Bağış Erten

Son çıkış (23.10.2015)

23 Ekim 2015 Cuma

İçinden çıkılması zor bir denklemi var Fenerbahçe’nin. Her maçta yeni bilinmeyenler giriyor işin içine ve öyle türevle, integralle de sonuca ulaşmak mümkün olmuyor. İlle de matematik metaforu kullanacaksak, uzay geometrisi gibiler. Derinlik, genişlik, uzam derken siz de kayboluyorsunuz. Taban çarpı yükseklik falan derken son dakika golü bir geliyor. Anlat anlatabilirsen...
Yine de şu açık, son birkaç maçın aksine isteklilerdi. Daha çok pozisyon ve hücum girişimi vardı ve takımın şekline şemaline dair “mânâ arayışı” ilk defa bir tartışma kapısı aralıyordu.
Tamam, Ömer Üründül sözlüğüyle bile açıklanabilecek sıkıntılar da vardı. Misal bloklar arası boşluklar belirgin, rakibe göre saha parselizasyonunda eksik, hücumda son hamlelerde koordinasyon yoktu. Ama işte istekli oyun, daha hızlı hücuma çıkabiliyor olmaları ve koordinasyon merkezinin daha iyi çalışması skoru değiştirdi.
Gariplikler de yok değildi. Defansın ortasındaki ikili neredeyse hiç top yapamıyor ve pres yiyince yüzlerini geriye dönüyordu. Hâl böyle olunca takımın boyu uzuyor, eforu azalıyordu. Son 15 dakikadaki nefesin son hamlesinde atılan gol, belki de daha erken gelebilirdi. Ama bu da bir tarz sonuçta. Tribünü yerinden oynatan bir tarz hem de.

Nani top eziyor
“Bırak felsefeyi, bize isim ver” diyorsanız Gökhan, Caner işlerliği ve hücum arzusuna yön verenler çözdü işi. Nani değil ama.

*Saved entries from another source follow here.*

(* ===== verification/TunnelIOTheorems.v ===== *)
(** * Theorems on the packets between device and stack (hev-tunnel.h, hev-socks5-tunnel.c)

    Every packet the device gives before the stop reaches lwip once, in order and cut to the MTU, no
    buffer is lost, and the lock is never held across a wait; what lwip sends is written in one
    piece; and two ways in which the task never waits. *)

From S2P Require Import Prelude RBTree TunnelIO.

(** ** What lwip sends *)

(** The variables of the task, which sending leaves alone. *)
Definition task_part (s : io) := (io_run s, io_locked s, io_pbufs s, io_rx s, io_input s, io_waits s, stat_tx_packets s, stat_tx_bytes s).

Lemma dev_write_ok bs s : exists r again s', dev_write bs s = Some ((r, again), s') /\ task_part s' = task_part s /\
  (stat_rx_packets s', stat_rx_bytes s') = (stat_rx_packets s, stat_rx_bytes s).
Proof. unfold dev_write, bind, gets. destruct (io_tx s) as [|[] tx]; by eexists _, _, _. Qed.
(* ===== verification/TunnelDns.v ===== *)
(** * Datagrams to the mapped DNS (dns_recv_handler of hev-socks5-tunnel.c)

    The callback of lwip for a datagram to the port of the mapped DNS: it answers it from a new
    buffer and lets go of both buffers and of the one-shot connection.  With the session that
    a later connection to the answer becomes, the way of a name through the tunnel is complete. *)

From S2P Require Import Prelude RBTree RBModel RBRep RBSpec KeyedTree HevList MappedDNS DnsMessage DnsTheorems SocksAddr AddrTheorems Config TaskSocket Socks5Client Handshake SessionTcp SessionRun SessionRunTheorems SessionLife.

(** ** The callback *)

(** The buffers of lwip by address, as the payloads of their chains; the cache and the allocations to come; the
    connections; and what was sent. *)
Record dns_io := DnsIo { di_pbufs : gmap Z (list (list Z)); di_dns : mdns; di_mem : list (Z * bool); di_pcbs : gset Z; di_sent : list (list Z) }.

Abbreviation DI := (M dns_io).

Definition up_dpbufs v s := DnsIo v (di_dns s) (di_mem s) (di_pcbs s) (di_sent s).

(** The payload of the first buffer of a chain. *)
Definition dpayload (p : Z) : DI (list Z) :=
  let* c := gets (fun s => di_pbufs s !! p) in
  let* c := lift_opt c in
  lift_opt (head c).

Definition set_dpayload (p : Z) (bs : list Z) : DI unit :=
  let* c := gets (fun s => di_pbufs s !! p) in
  let* c := lift_opt c in
  modify (fun s => up_dpbufs (<[p := bs :: tail c]> (di_pbufs s)) s).

Definition dns_pbuf_free (p : Z) : DI unit :=
  let* c := gets (fun s => di_pbufs s !! p) in
  let* _ := lift_opt c in
  modify (fun s => up_dpbufs (delete p (di_pbufs s)) s).

Definition udp_remove (pcb : Z) : DI unit :=
  let* pcbs := gets di_pcbs in
  if bool_decide (pcb ∈ pcbs) then modify (fun s => DnsIo (di_pbufs s) (di_dns s) (di_mem s) (di_pcbs s ∖ {[pcb]}) (di_sent s)) else fail.

Definition udp_sendfrom (b : Z) : DI unit :=
  let* bs := dpayload b in
  modify (fun s => DnsIo (di_pbufs s) (di_dns s) (di_mem s) (di_pcbs s) (di_sent s ++ [bs])).

(** The handler of messages on the two buffers; it works in place on the query. *)
Definition handle_message (p b : Z) : DI Z :=
  let* req := dpayload p in
  let* res := dpayload b in
  let* dns := gets di_dns in
  let* mem := gets di_mem in
  let* (r, h) := lift_opt (hev_mapped_dns_handle (Z.of_nat (length req)) (Z.of_nat (length res)) (HSt req res dns mem)) in
  modify (fun s => DnsIo (di_pbufs s) (h_dns h) (h_mem h) (di_pcbs s) (di_sent s));;
  set_dpayload p (h_req h);;
  set_dpayload b (h_res h);;
  ret r.

(** [alloc]: the new buffer with [UDP_BUF_SIZE] bytes of anything, or nothing.  That the callback of the connection is
    cleared before it is removed makes no difference here. *)
Definition dns_recv_handler (alloc : option (Z * list Z)) (pcb p : Z) : DI unit :=
  (match alloc with
   | None => ret tt
   | Some (b, mem) =>
     modify (fun s => up_dpbufs (<[b := [mem]]> (di_pbufs s)) s);;
     let* res := handle_message p b in
     (if res <? 0 then ret tt else
        let* bs := dpayload b in
        set_dpayload b (take (Z.to_nat (u16 res)) bs);;
        udp_sendfrom b);;
     dns_pbuf_free b
   end);;
  dns_pbuf_free p;;
  udp_remove pcb.

(** ** Theorems *)

Lemma dpayload_ok p s c : di_pbufs s !! p = Some c -> c <> [] -> dpayload p s = Some (hd [] c, s).
Proof. intros E Hc. unfold dpayload, bind, gets, lift_opt. rewrite E. by destruct c. Qed.

Lemma set_dpayload_ok p bs s c : di_pbufs s !! p = Some c -> set_dpayload p bs s = Some (tt, up_dpbufs (<[p := bs :: tail c]> (di_pbufs s)) s).
Proof. intros E. unfold set_dpayload, bind, gets, lift_opt. by rewrite E. Qed.

Lemma dns_pbuf_free_ok p s c : di_pbufs s !! p = Some c -> dns_pbuf_free p s = Some (tt, up_dpbufs (delete p (di_pbufs s)) s).
Proof. intros E. unfold dns_pbuf_free, bind, gets, lift_opt. by rewrite E. Qed.

Lemma udp_remove_ok pcb s : pcb ∈ di_pcbs s -> udp_remove pcb s = Some (tt, DnsIo (di_pbufs s) (di_dns s) (di_mem s) (di_pcbs s ∖ {[pcb]}) (di_sent s)).
Proof. intros H. unfold udp_remove, bind, gets. by rewrite bool_decide_true. Qed.

(** What the callback does when the handler of messages gives [r] and [h]. *)
Lemma recv_run s b mem pcb p req next r h :
  di_pbufs s !! p = Some (req :: next) -> di_pbufs s !! b = None -> pcb ∈ di_pcbs s ->
  hev_mapped_dns_handle (Z.of_nat (length req)) (Z.of_nat (length mem)) (HSt req mem (di_dns s) (di_mem s)) = Some (r, h) ->
  dns_recv_handler (Some (b, mem)) pcb p s =
  Some (tt, DnsIo (delete p (di_pbufs s)) (h_dns h) (h_mem h) (di_pcbs s ∖ {[pcb]}) (di_sent s ++ (if r <? 0 then [] else [take (Z.to_nat (u16 r)) (h_res h)]))).
Proof.
  intros Hp Hb Hpcb Hh. assert (b <> p) as Hne by congruence. unfold dns_recv_handler.
  set (s1 := up_dpbufs (<[b := [mem]]> (di_pbufs s)) s).
  set (s2 := DnsIo (<[b := [h_res h]]> (<[p := h_req h :: next]> (<[b := [mem]]> (di_pbufs s)))) (h_dns h) (h_mem h) (di_pcbs s) (di_sent s)).
  assert (handle_message p b s1 = Some (r, s2)) as Em.
  { unfold handle_message. erewrite bind_Some by (apply dpayload_ok with (c := req :: next); [by unfold s1; simpl; rewrite lookup_insert_ne|done]).
    erewrite bind_Some by (apply dpayload_ok with (c := [mem]); [by unfold s1; simpl; rewrite lookup_insert_eq|done]).
    do 2 erewrite bind_Some by reflexivity. unfold s1. simpl hd. simpl di_dns. simpl di_mem. erewrite bind_Some by (unfold lift_opt; rewrite Hh; reflexivity). cbv beta iota.
    erewrite bind_Some by reflexivity. erewrite bind_Some by (apply set_dpayload_ok with (c := req :: next); simpl; by rewrite lookup_insert_ne).
    erewrite bind_Some by (apply set_dpayload_ok with (c := [mem]); simpl; rewrite lookup_insert_ne by done; apply lookup_insert_eq). done. }
  assert (delete b (di_pbufs s2) = <[p := h_req h :: next]> (di_pbufs s)) as Hd.
  { unfold s2. simpl. rewrite delete_insert_eq, (delete_insert_ne _ b p) by done. by rewrite delete_insert_id. }
  erewrite bind_Some.
  2: { erewrite bind_Some by reflexivity. fold s1. rewrite (bind_Some _ _ _ _ _ Em). instantiate (1 := DnsIo (<[p := h_req h :: next]> (di_pbufs s)) (h_dns h) (h_mem h) (di_pcbs s) (di_sent s ++ (if r <? 0 then [] else [take (Z.to_nat (u16 r)) (h_res h)]))).
       instantiate (1 := tt). destruct (r <? 0).
       - erewrite bind_Some by reflexivity. rewrite (dns_pbuf_free_ok b s2 [h_res h]) by (unfold s2; simpl; apply lookup_insert_eq). rewrite Hd, app_nil_r. done.
       - erewrite bind_Some.
         2: { erewrite bind_Some by (apply dpayload_ok with (c := [h_res h]); [unfold s2; simpl; apply lookup_insert_eq|done]).
              erewrite bind_Some by (apply set_dpayload_ok with (c := [h_res h]); unfold s2; simpl; apply lookup_insert_eq).
              unfold udp_sendfrom. erewrite bind_Some by (eapply dpayload_ok; [simpl; apply lookup_insert_eq|done]). reflexivity. }
         erewrite dns_pbuf_free_ok by (simpl; apply lookup_insert_eq). simpl. rewrite delete_insert_eq. unfold s2 in Hd. simpl in Hd. by rewrite Hd. }
  erewrite bind_Some by (apply dns_pbuf_free_ok with (c := h_req h :: next); simpl; apply lookup_insert_eq).
  rewrite udp_remove_ok by done. simpl. by rewrite delete_insert_eq.
Qed.

(** Whatever the datagram, the callback lets go of both buffers and the connection, keeps the cache sound,
    and sends at most one message, of at least a header and within the new buffer; without a buffer it sends
    nothing. *)
Theorem dns_recv_safe alloc pcb p req next s lru :
  di_pbufs s !! p = Some (req :: next) -> pcb ∈ di_pcbs s -> bytes_ok req -> Z.of_nat (length req) < 65536 ->
  match alloc with Some (b, mem) => di_pbufs s !! b = None /\ Z.of_nat (length mem) < 65536 | None => True end ->
  md_inv (di_dns s) lru -> NoDup (di_mem s).*1 -> Forall (fun q => okp q.1 /\ q.1 ∉ lru) (di_mem s) ->
  exists s' lru', dns_recv_handler alloc pcb p s = Some (tt, s') /\ di_pbufs s' = delete p (di_pbufs s) /\ di_pcbs s' = di_pcbs s ∖ {[pcb]} /\ md_inv (di_dns s') lru' /\
    (di_sent s' = di_sent s \/ exists m b mem, alloc = Some (b, mem) /\ di_sent s' = di_sent s ++ [m] /\ (12 <= length m <= length mem)%nat).
Proof.
  intros Hp Hpcb Hb Hl Ha Hi Hnd Hm. destruct alloc as [[b mem]|].
  - destruct Ha as [Hf Hlm]. destruct (handle_safe (Z.of_nat (length req)) (Z.of_nat (length mem)) (HSt req mem (di_dns s) (di_mem s))) as (r & h & E & [H1 H2 H3 (lru' & H4 & _)] & Hr); [lia| |].
    { split; try done. by exists lru. }
    rewrite (recv_run s b mem pcb p req next r h) by done. eexists _, lru'. split; [reflexivity|]. simpl. split_and!; try done.
    destruct Hr as [->|Hr]; [left; by rewrite app_nil_r|right]. rewrite (proj2 (Z.ltb_ge r 0)) by lia. eexists _, b, mem. split; [done|]. split; [done|].
    rewrite u16_small, length_take by lia. lia.
  - unfold dns_recv_handler. erewrite bind_Some by reflexivity. erewrite bind_Some by (by apply dns_pbuf_free_ok with (c := req :: next)). rewrite udp_remove_ok by done.
    eexists _, lru. split; [reflexivity|]. simpl. split_and!; try done. by left.
Qed.

Lemma dns_reply_length i0 i1 f0 f1 cs ls ip : length cs = 6%nat -> length (dns_reply i0 i1 f0 f1 ls ip) = (length (dns_query i0 i1 f0 f1 cs ls) + 16)%nat.
Proof. intros H. unfold dns_reply, dns_query. cbv zeta. repeat (rewrite length_app || simpl). rewrite H. lia. Qed.

(** C32: A name goes through the tunnel.  A datagram that asks the mapped DNS for a name is answered with one
    datagram, the reply that carries a mapped address, and all that the question took is given back; and a connection
    that the application then makes to the four bytes of that address, at any port, becomes a session
    whose destination at the SOCKS5 server is exactly the name that was asked for and that port. *)
Theorem dns_datagram_connects_by_name i0 i1 f0 f1 c0 c1 c2 c3 c4 c5 ls next s lru a k b mem pcb p tl port stack sk tcp :
  let q := dns_query i0 i1 f0 f1 [c0; c1; c2; c3; c4; c5] ls in
  Forall label_ok ls -> ls <> [] -> (length (dotted ls) <= 255)%nat -> byte_ok f0 -> byte_ok f1 ->
  md_inv (di_dns s) lru -> di_mem s = [(a, true)] -> okp a -> a ∉ lru ->
  di_pbufs s !! p = Some (q :: next) -> di_pbufs s !! b = None -> pcb ∈ di_pcbs s ->
  (length q + 16 <= length mem)%nat -> Z.of_nat (length mem) < 65536 ->
  Z.lnot (md_mask (di_dns s)) = 2 ^ k - 1 -> 0 <= k -> md_max (di_dns s) <= 2 ^ k - 1 -> Z.land (md_net (di_dns s)) (2 ^ k - 1) = 0 ->
  -2147483648 <= md_net (di_dns s) -> md_net (di_dns s) + 2 ^ k <= 2147483648 -> length stack = sizeof_addr ->
  exists ip s' d'', dns_recv_handler (Some (b, mem)) pcb p s = Some (tt, s') /\
    di_sent s' = di_sent s ++ [dns_reply i0 i1 f0 f1 ls ip] /\ di_pbufs s' = delete p (di_pbufs s) /\ di_pcbs s' = di_pcbs s ∖ {[pcb]} /\
    hev_socks5_session_tcp_new true true true stack sk tcp (IpAddr (be32 ip ++ tl) IPADDR_TYPE_V4) port (di_dns s') =
    Some (Some (new_session sk tcp (enc_name (dotted ls) (htons port))), d'').
Proof.
  intros q Hls Hne Hdl Hf0 Hf1 Hi Hmem Hok Ha Hp Hb Hpcb Hlen Hmax Hmask Hk Hmx Hnet Hlo Hhi Hst. set (d := di_dns s) in *.
  destruct (handle_reply i0 i1 f0 f1 c0 c1 c2 c3 c4 c5 ls mem d lru a) as (i & d' & lru' & q' & rest & Hh & Hf & Hi' & Hsp); [done..|fold q; lia|].
  assert (cstr (dotted ls)) as Hcs.
  { destruct ls as [|l ls]; [done|]. apply Forall_cons in Hls as [(_ & _ & ?) ?]. apply Forall_app. split; [done|]. by apply cstr_dot_labels. }
  destruct (find_ok d lru a (dotted ls)) as (i2 & d2 & lru2 & Hf2 & _ & _ & _ & Hm & Hn & Hmk); try done.
  rewrite Hf in Hf2. symmetry in Hf2. simplify_eq.
  assert (0 <= i < md_max d) as Hir by (eapply (spec_find_range (md_max d) (dotted ls) (abs d lru)); [apply Hi|by apply abs_range|exact Hsp]).
  destruct (lookup_mapped d' lru' (dotted ls) i (md_net d) k) as (d'' & lru'' & Hl & _); try done; [congruence|lia| |].
  { change (abs d' lru') with (spec_finds (md_max d) [] (abs d' lru')). eapply spec_finds_lookup; [apply Hi|exact Hsp|]. apply Hi. }
  destruct (from_lwip_name d' d'' stack (Z.lor (md_net d) i) tl port (dotted ls)) as (rest' & Heq); try done; [rewrite (lor_host _ _ k) by lia; lia|].
  exists (Z.lor (md_net d) i). eexists _, d''. split; [eapply recv_run; [done..|]; rewrite Hmem; exact Hh|].
  rewrite (proj2 (Z.ltb_ge _ _)) by lia. cbn [di_sent di_pbufs di_pcbs di_dns h_res h_dns]. split; [|split; [done|split; [done|]]].
  - f_equal. f_equal. pose proof (dns_reply_length i0 i1 f0 f1 [c0; c1; c2; c3; c4; c5] ls (Z.lor (md_net d) i) eq_refl) as Hrl. fold q in Hrl.
    fold q. rewrite u16_small by lia. replace (Z.to_nat (Z.of_nat (length q) + 16)) with (length (dns_reply i0 i1 f0 f1 ls (Z.lor (md_net d) i))) by lia. by rewrite take_app_length.
  - unfold hev_socks5_session_tcp_new, hev_socks5_session_tcp_construct. cbn [negb]. rewrite (bind_Some _ _ _ _ _ Heq). change (0 <? 0) with false. cbv iota.
    rewrite client_for by (by apply name_wf). done.
Qed.

Lemma dns_datagram_connects_by_name_witness :
  exists ip s' d'', dns_recv_handler (Some (8, replicate 1500 7)) 3 4 (DnsIo {[4 := [dns_query 18 52 1 0 [0; 0; 0; 0; 0; 0] [[97; 98]; [99]]]]} sample_dns [(64, true)] {[3]} []) = Some (tt, s') /\
    di_sent s' = [dns_reply 18 52 1 0 [[97; 98]; [99]] ip] /\
    hev_socks5_session_tcp_new true true true (replicate 260 7) (Sock [] [] []) (Pcb [] [] 0 0 false) (IpAddr (be32 ip ++ replicate 12 0) IPADDR_TYPE_V4) 443 (di_dns s') =
    Some (Some (new_session (Sock [] [] []) (Pcb [] [] 0 0 false) (enc_name [97; 98; 46; 99] (htons 443))), d'').
Proof.
  destruct (dns_datagram_connects_by_name 18 52 1 0 0 0 0 0 0 0 [[97; 98]; [99]] [] (DnsIo {[4 := [dns_query 18 52 1 0 [0; 0; 0; 0; 0; 0] [[97; 98]; [99]]]]} sample_dns [(64, true)] {[3]} [])
    [] 64 8 8 (replicate 1500 7) 3 4 (replicate 12 0) 443 (replicate 260 7) (Sock [] [] []) (Pcb [] [] 0 0 false)) as (ip & s' & d'' & E & H1 & _ & _ & H2).
  - by repeat constructor.
  - discriminate.
  - simpl. lia.
  - done.
  - done.
  - exact sample_dns_inv.
  - reflexivity.
  - done.
  - apply not_elem_of_nil.
  - reflexivity.
  - reflexivity.
  - by apply (bool_decide_unpack _).
  - rewrite length_replicate. simpl. lia.
  - rewrite length_replicate. lia.
  - reflexivity.
  - lia.
  - vm_compute. discriminate.
  - reflexivity.
  - vm_compute. discriminate.
  - vm_compute. discriminate.
  - reflexivity.
  - exists ip, s', d''. split; [exact E|]. split; [exact H1|exact H2].
Defined.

Yaklaşık üç maçtır sahanın en çok top ezeni Portekizli yıldız. Fizik gücü de düşüşte. Yakında “Fenerbahçe nasıl düzelir” forumunda bir fasıla da ona açılır. Ama asıl gerçek şu: Bu takım tek forvet oynayacaksa, o forvetin adı Fernandao.
Ajax nedir, nicedir diye sorarsanız eğer, tarih sayfalarını bir yana bırakın derim. Karşımızda sıradan bir orta Avrupa takımı var. Düşünün, 23 yaş üstü sadece üç oyuncuları var sahada. Ve oyun anlayışı ne kadar bütünlüklü olursa olsun kadro kalitesi olarak Fenerbahçe’nin çok gerisindeler.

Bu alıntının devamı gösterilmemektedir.